In the laminated battery configured as above, the flow rate to the cooling plates at the upper and lower ends is approximately 1/2 and the heat inflow amount is also 1/2. Therefore, the flow rate per cooling pipe, flow condition, outlet steam amount, etc. It is almost the same as that inserted between the cell stacks. As a result, a uniform cell cooling effect can be obtained.

Thus, according to one embodiment of the present invention, the upper end of the laminated battery,
By making the number of the cooling tubes of the lower end cooling plate about half of that of the cooling plates between the stacked layers, it is possible to eliminate the unevenness of the refrigerant flow rate in the cooling tubes and obtain a good battery cooling effect.

〔The invention's effect〕

As described above, according to the present invention, the number of cooling pipes embedded in the cooling plates at the upper and lower ends of the thermal battery stack is half the number of cooling plates provided between the unit cells of the fuel cell stack. Since the fuel cell stack is configured as described above, not only can the fuel cell stack be uniformly cooled, but each cooling medium is in the two-phase flow state equally, so that the steam required for the power plant can be stably obtained. That is, the temperature distribution can be made uniform, and a long-life and highly reliable fuel cell can be provided.
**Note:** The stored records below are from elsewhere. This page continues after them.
(** * Mass-spring-damper physics engine: integrator, forcing library, system wrapper

    A shallow embedding of [src/physics/integrators.js],
    [src/physics/forcingFunctions.js] and [src/physics/MassSpringSystem.js],
    and of the statistics that [src/rendering/SpringAnimator.js] and
    [PhasePortrait.js] compute from the states.

    - A JavaScript number is an IEEE-754 binary64 value: Rocq's primitive
      [float], whose operations are the correctly rounded ones that
      JavaScript's [+ - * /], [Math.sqrt] and [Math.abs] perform.
    - [Math.sin] and [Math.cos] are implementation-approximated in
      ECMAScript; they are operations of the [Host] the code runs on.
    - An object literal used as a parameter bag is a [gmap string float];
      a destructuring default [{ a = d }] reads the key with a default.
    - The state object [{y, v, t}] is mutable and may be shared, so state
      objects live in a heap and the system holds a location.
    - A method is a function from the machine (receiver and heap) to an
      outcome and the machine it leaves; a [throw] stops the method and
      keeps whatever was assigned before it.
    - A call [f(...array)] passes one argument for each element; the
      engine bounds the number of arguments of a call, and the bound is a
      parameter of the model.
    - Real numbers enter only where a computed number is compared with a
      mathematical one (the cosine); the comparison is run on
      machine-word integers and proved sound on [Z] and [R]. *)

From Stdlib Require Import Floats ZArith Reals Lra Lia.
From Bignums Require Import BigZ.
From stdpp Require Import gmap strings list.

Set Warnings "-inexact-float,-abstract-large-number".
Local Open Scope float_scope.

(** ** JavaScript numbers *)

(** [Math.PI] *)
Definition Math_PI : float := 3.141592653589793.

Definition Math_sqrt (x : float) : float := PrimFloat.sqrt x.
Definition Math_abs (x : float) : float := PrimFloat.abs x.

(** The remainder operator [n % d] on numbers (ECMAScript Number::remainder):
    NaN when an operand is NaN, the dividend is infinite or the divisor is
    zero; the dividend itself when it is a zero or the divisor is infinite;
    otherwise [n - d * q] with [q] the quotient truncated towards zero, which
    has the sign of the dividend and is exactly representable. *)
Definition js_rem (n d : float) : float :=
  match Prim2SF n, Prim2SF d with
  | S754_nan, _ | _, S754_nan => nan
  | S754_infinity _, _ => nan
  | _, S754_zero _ => nan
  | S754_zero _, _ => n
  | S754_finite _ _ _, S754_infinity _ => n
  | S754_finite sn mn en, S754_finite _ md ed =>
      let e := Z.min en ed in
      let a := (Z.pos mn * 2 ^ (en - e))%Z in
      let b := (Z.pos md * 2 ^ (ed - e))%Z in
      let r := Z.rem a b in
      if (r =? 0)%Z then (if sn then (-0)%float else 0%float)
      else SF2Prim (binary_normalize prec emax (if sn then (- r)%Z else r) e false)
  end.

Infix "%%" := js_rem (at level 40, left associativity) : float_scope.

(** ** Outcomes of a call that may throw *)

Inductive result (A : Type) : Type :=
| Ok (a : A)
| Throw (message : string).
Arguments Ok {A} a.
Arguments Throw {A} message.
[Brief description of drawings]

FIG. 1 is a diagram showing the structure of the upper and lower cooling plates according to the present invention, FIGS. 2 and 3 are diagrams for explaining the principle of a heat-charged battery and the structure of a single battery, and FIG. FIG. 5 is a diagram showing an example of a laminated structure of a fuel cell, and FIG. 5 is a diagram showing a cooling plate provided between the laminated cells. 1 ... Electrolyte layer, 2 ... Anode electrode 2a ... Cathode electrode, 3 ... Heat agent gas chamber 3a ... Oxidant gas chamber, 4 ... Separator 5 ... Upper end cooling plate, 6 ... Single cell 7 ...... Cooling plate inserted into laminated battery, 8 ...... Cooling plate at lower end 9 ...... Cooling pipe, 10 ...... Refrigerant inlet pipe 11 ...... Refrigerant outlet pipe

Claims (1)

[Claims] 1. A fuel cell stack is constructed by stacking a plurality of unit cells each having an integrated electrode of a fuel electrode and an oxidizer electrode with an electrolyte layer sandwiched between them. In a thermochemical battery having a cooling plate between unit cells and performing two-phase flow cooling by the latent heat of vaporization of a cooling medium flowing through the cooling plate, a cooling pipe embedded in the cooling plate at the upper and lower ends of the thermoelectric battery stack. Is half the number of the cooling plates provided between the unit cells of the thermoelectric battery laminate, the thermoelectric battery.